» INPUT DATA:

(* ===== verification/SystemExamples.v ===== *)
(** * A run of the whole program

    A server with the service of Examples.v behind it: one connection asks for
    a company, and its backend answers; with a malformed date the answer is
    lost. The theorems of SystemProps.v are applied to these runs. *)

From S2P Require Import Prelude Text Models Utils Logging Metrics CircuitBreaker Http.
From S2P Require Import Cache CacheProps CacheInterface AsyncHttpClient Backendify BackendifyProps History.
From S2P Require Import HttpServerSession SessionProps BeastHttpServer ServerProps System SystemProps Main Examples.
Import Backendify System.

#[local] Existing Instance example_beast.

Abbreviation program := (world InMemory.t logs unit caller front).
Abbreviation address := (λ id : nat, pretty id).
Abbreviation run_program := (runs (J := json) (C := InMemory.t) (L := logs) (S := unit) 3 address).

Definition session_os : HttpServerSession.os :=
  {| HttpServerSession.now := 5; HttpServerSession.shutdown_ec := no_error;
     HttpServerSession.close_ec := no_error |}.

(** The program before its first event. *)
Definition program_start : program :=
  World example_cache tt [(Models.DEBUG, "Backendify initialized")]
    {| CircuitBreaker.tripped_backends_ := ∅ |} ∅ ∅ 0 [] 0 0
    (Front example_listening session_os []).

Lemma program_ready : ready program_start.
Proof.
  split.
  - exists example_cache, tt, [], (Front example_listening session_os []).
    split_and!; [reflexivity|apply wf_ctor|reflexivity..].
  - exact example_listening_ok.
Qed.

Lemma program_room : 0 < to_u64 (max_response_queue_size config_).
Proof. reflexivity. Qed.

(** A connection that asks for a company. *)
Definition asking : list event := [
  OnServer (BeastHttpServer.Accepted no_error);
  OnServer (BeastHttpServer.SessionEvent 0 session_os HttpServerSession.Dispatched);
  OnServer (BeastHttpServer.SessionEvent 0 session_os
    (HttpServerSession.ReadDone no_error 80 company_req))
].

(** The network answers every operation, and the backend with [res]. *)
Definition example_net (res : response) (op : AsyncHttpClientSession.io_op)
    : error_code * response * error_code :=
  match op with
  | AsyncHttpClientSession.Reading => (no_error, res, no_error)
  | _ => (no_error, response_default, no_error)
  end.

Definition answering (res : response) : list event :=
  (λ op, let '(ec, r, shut_ec) := example_net res op in
         OnClient session_os 0 (AsyncHttpClientSession.Io op ec r shut_ec))
  <$> [AsyncHttpClientSession.Resolving; AsyncHttpClientSession.Connecting;
       AsyncHttpClientSession.Writing; AsyncHttpClientSession.Reading].

(** What is left of the client, after the run of events. *)
Definition after (es : list event) (p : nat * program) : list (outcome unit) * (nat * program) :=
  default ([], p) (run_program es p).

Definition asking_state : list (outcome unit) * (nat * program) := after asking (0%nat, program_start).

Lemma asked_run : run_program asking (0%nat, program_start)
  = Some (asking_state.1, (asking_state.2.1, asking_state.2.2)).
Proof. vm_compute. reflexivity. Qed.

Lemma asking_documented res : Forall documented_event (asking ++ answering res).
Proof. repeat (apply Forall_cons_2; [exact I|]). by apply Forall_nil_2. Qed.

Lemma waiting_iff_outstanding_witness :
  waiting 0 asking_state.2.2 = 1%nat ∧ outstanding 0 asking_state.2.2 = 1%nat.
Proof.
  pose proof (proj2 (waiting_iff_outstanding (J := json) 3 address program_room program_start asking
    asking_state.1 asking_state.2.1 asking_state.2.2 0 program_ready
    (proj1 (proj1 (Forall_app _ _ _) (asking_documented response_default))) asked_run)) as Hb.
  assert (Hw : waiting 0 asking_state.2.2 = 1%nat) by (vm_compute; reflexivity).
  split; [exact Hw|]. rewrite Hb; [exact Hw|]. vm_compute. repeat constructor.
Defined.

Lemma waiting_session_is_answered_witness :
  ∃ es' rs' w', (length es' <= 4)%nat
    ∧ run_program es' (asking_state.2.1, asking_state.2.2) = Some (rs', (asking_state.2.1, w'))
    ∧ (Forall returned rs' → waiting 0 w' = 0%nat).
Proof.
  destruct (waiting_session_is_answered (J := json) 3 address program_room program_start asking
    asking_state.1 asking_state.2.1 asking_state.2.2 0 (example_net company_reply) program_ready
    (proj1 (proj1 (Forall_app _ _ _) (asking_documented response_default))) asked_run
    ltac:(vm_compute; repeat constructor) ltac:(vm_compute; reflexivity))
    as (es' & rs' & w' & Hlen & _ & H). by exists es', rs', w'.
Defined.

(** The schedule of the theorem, on this backend: the client is answered. *)
Lemma asking_answered :
  let '(rs, (_, w)) := after (asking ++ answering company_reply) (0%nat, program_start) in
  bool_decide (waiting 0 w = 0%nat) && bool_decide (length (served (outer w)) = 1%nat)
  && forallb (λ r, if r is Ret _ then true else false) rs = true.
Proof. vm_compute. reflexivity. Qed.

Definition losing_state : list (outcome unit) * (nat * program) :=
  after (asking ++ answering bad_date_reply) (0%nat, program_start).

Lemma losing_run : run_program (asking ++ answering bad_date_reply) (0%nat, program_start)
  = Some (losing_state.1, (losing_state.2.1, losing_state.2.2)).
Proof. vm_compute. reflexivity. Qed.

(** The signal handler stops the server and cancels the calls. *)
Definition stopping : list event := [
  OnServer (BeastHttpServer.StopServer {| BeastHttpServer.accept_cancel_ec := no_error;
    BeastHttpServer.accept_close_ec := no_error; BeastHttpServer.session_os := λ _, session_os |});
  OnCancel session_os
].

Definition stopped_state : list (outcome unit) * (nat * program) := after stopping losing_state.2.

Lemma stopping_run : run_program stopping (losing_state.2.1, losing_state.2.2)
  = Some (stopped_state.1, (stopped_state.2.1, stopped_state.2.2)).
Proof. vm_compute. reflexivity. Qed.

Lemma lost_answer_waits_forever_witness :
  outstanding 0 losing_state.2.2 = 0%nat ∧ waiting 0 stopped_state.2.2 = 1%nat.
Proof.
  assert (Ho : outstanding 0 losing_state.2.2 = 0%nat) by (vm_compute; reflexivity).
  assert (Hdoc : Forall documented_event ((asking ++ answering bad_date_reply) ++ stopping)).
  { apply Forall_app. split; [apply asking_documented|]. repeat (apply Forall_cons_2; [exact I|]).
    by apply Forall_nil_2. }
  split; [exact Ho|].
  exact (proj1 (lost_answer_waits_forever (J := json) 3 address program_room program_start
    (asking ++ answering bad_date_reply) losing_state.1 losing_state.2.1 losing_state.2.2 0
    stopping stopped_state.1 stopped_state.2.1 stopped_state.2.2 program_ready Hdoc losing_run
    ltac:(vm_compute; reflexivity) Ho stopping_run)).
Defined.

» EXERCISE DIRECTIONS:
Type out the entries exactly as they appear above.

» OUTPUT FOR THIS EXERCISE:
(* ===== verification/SystemExamples.v ===== *)
(** * A run of the whole program

    A server with the service of Examples.v behind it: one connection asks for
    a company, and its backend answers; with a malformed date the answer is
    lost. The theorems of SystemProps.v are applied to these runs. *)

From S2P Require Import Prelude Text Models Utils Logging Metrics CircuitBreaker Http.
From S2P Require Import Cache CacheProps CacheInterface AsyncHttpClient Backendify BackendifyProps History.
From S2P Require Import HttpServerSession SessionProps BeastHttpServer ServerProps System SystemProps Main Examples.
Import Backendify System.

#[local] Existing Instance example_beast.

Abbreviation program := (world InMemory.t logs unit caller front).
Abbreviation address := (λ id : nat, pretty id).
Abbreviation run_program := (runs (J := json) (C := InMemory.t) (L := logs) (S := unit) 3 address).

Definition session_os : HttpServerSession.os :=
  {| HttpServerSession.now := 5; HttpServerSession.shutdown_ec := no_error;
     HttpServerSession.close_ec := no_error |}.

(** The program before its first event. *)
Definition program_start : program :=
  World example_cache tt [(Models.DEBUG, "Backendify initialized")]
    {| CircuitBreaker.tripped_backends_ := ∅ |} ∅ ∅ 0 [] 0 0
    (Front example_listening session_os []).

Lemma program_ready : ready program_start.
Proof.
  split.
  - exists example_cache, tt, [], (Front example_listening session_os []).
    split_and!; [reflexivity|apply wf_ctor|reflexivity..].
  - exact example_listening_ok.
Qed.

Lemma program_room : 0 < to_u64 (max_response_queue_size config_).
Proof. reflexivity. Qed.

(** A connection that asks for a company. *)
Definition asking : list event := [
  OnServer (BeastHttpServer.Accepted no_error);
  OnServer (BeastHttpServer.SessionEvent 0 session_os HttpServerSession.Dispatched);
  OnServer (BeastHttpServer.SessionEvent 0 session_os
    (HttpServerSession.ReadDone no_error 80 company_req))
].

(** The network answers every operation, and the backend with [res]. *)
Definition example_net (res : response) (op : AsyncHttpClientSession.io_op)
    : error_code * response * error_code :=
  match op with
  | AsyncHttpClientSession.Reading => (no_error, res, no_error)
  | _ => (no_error, response_default, no_error)
  end.

Definition answering (res : response) : list event :=
  (λ op, let '(ec, r, shut_ec) := example_net res op in
         OnClient session_os 0 (AsyncHttpClientSession.Io op ec r shut_ec))
  <$> [AsyncHttpClientSession.Resolving; AsyncHttpClientSession.Connecting;
       AsyncHttpClientSession.Writing; AsyncHttpClientSession.Reading].

(** What is left of the client, after the run of events. *)
Definition after (es : list event) (p : nat * program) : list (outcome unit) * (nat * program) :=
  default ([], p) (run_program es p).

Definition asking_state : list (outcome unit) * (nat * program) := after asking (0%nat, program_start).

Lemma asked_run : run_program asking (0%nat, program_start)
  = Some (asking_state.1, (asking_state.2.1, asking_state.2.2)).
Proof. vm_compute. reflexivity. Qed.

Lemma asking_documented res : Forall documented_event (asking ++ answering res).
Proof. repeat (apply Forall_cons_2; [exact I|]). by apply Forall_nil_2. Qed.

Lemma waiting_iff_outstanding_witness :
  waiting 0 asking_state.2.2 = 1%nat ∧ outstanding 0 asking_state.2.2 = 1%nat.
Proof.
  pose proof (proj2 (waiting_iff_outstanding (J := json) 3 address program_room program_start asking
    asking_state.1 asking_state.2.1 asking_state.2.2 0 program_ready
    (proj1 (proj1 (Forall_app _ _ _) (asking_documented response_default))) asked_run)) as Hb.
  assert (Hw : waiting 0 asking_state.2.2 = 1%nat) by (vm_compute; reflexivity).
  split; [exact Hw|]. rewrite Hb; [exact Hw|]. vm_compute. repeat constructor.
Defined.

Lemma waiting_session_is_answered_witness :
  ∃ es' rs' w', (length es' <= 4)%nat
    ∧ run_program es' (asking_state.2.1, asking_state.2.2) = Some (rs', (asking_state.2.1, w'))
    ∧ (Forall returned rs' → waiting 0 w' = 0%nat).
Proof.
  destruct (waiting_session_is_answered (J := json) 3 address program_room program_start asking
    asking_state.1 asking_state.2.1 asking_state.2.2 0 (example_net company_reply) program_ready
    (proj1 (proj1 (Forall_app _ _ _) (asking_documented response_default))) asked_run
    ltac:(vm_compute; repeat constructor) ltac:(vm_compute; reflexivity))
    as (es' & rs' & w' & Hlen & _ & H). by exists es', rs', w'.
Defined.

(** The schedule of the theorem, on this backend: the client is answered. *)
Lemma asking_answered :
  let '(rs, (_, w)) := after (asking ++ answering company_reply) (0%nat, program_start) in
  bool_decide (waiting 0 w = 0%nat) && bool_decide (length (served (outer w)) = 1%nat)
  && forallb (λ r, if r is Ret _ then true else false) rs = true.
Proof. vm_compute. reflexivity. Qed.

Definition losing_state : list (outcome unit) * (nat * program) :=
  after (asking ++ answering bad_date_reply) (0%nat, program_start).

Lemma losing_run : run_program (asking ++ answering bad_date_reply) (0%nat, program_start)
  = Some (losing_state.1, (losing_state.2.1, losing_state.2.2)).
Proof. vm_compute. reflexivity. Qed.

(** The signal handler stops the server and cancels the calls. *)
Definition stopping : list event := [
  OnServer (BeastHttpServer.StopServer {| BeastHttpServer.accept_cancel_ec := no_error;
    BeastHttpServer.accept_close_ec := no_error; BeastHttpServer.session_os := λ _, session_os |});
  OnCancel session_os
].

Definition stopped_state : list (outcome unit) * (nat * program) := after stopping losing_state.2.

Lemma stopping_run : run_program stopping (losing_state.2.1, losing_state.2.2)
  = Some (stopped_state.1, (stopped_state.2.1, stopped_state.2.2)).
Proof. vm_compute. reflexivity. Qed.

Lemma lost_answer_waits_forever_witness :
  outstanding 0 losing_state.2.2 = 0%nat ∧ waiting 0 stopped_state.2.2 = 1%nat.
Proof.
  assert (Ho : outstanding 0 losing_state.2.2 = 0%nat) by (vm_compute; reflexivity).
  assert (Hdoc : Forall documented_event ((asking ++ answering bad_date_reply) ++ stopping)).
  { apply Forall_app. split; [apply asking_documented|]. repeat (apply Forall_cons_2; [exact I|]).
    by apply Forall_nil_2. }
  split; [exact Ho|].
  exact (proj1 (lost_answer_waits_forever (J := json) 3 address program_room program_start
    (asking ++ answering bad_date_reply) losing_state.1 losing_state.2.1 losing_state.2.2 0
    stopping stopped_state.1 stopped_state.2.1 stopped_state.2.2 program_ready Hdoc losing_run
    ltac:(vm_compute; reflexivity) Ho stopping_run)).
Defined.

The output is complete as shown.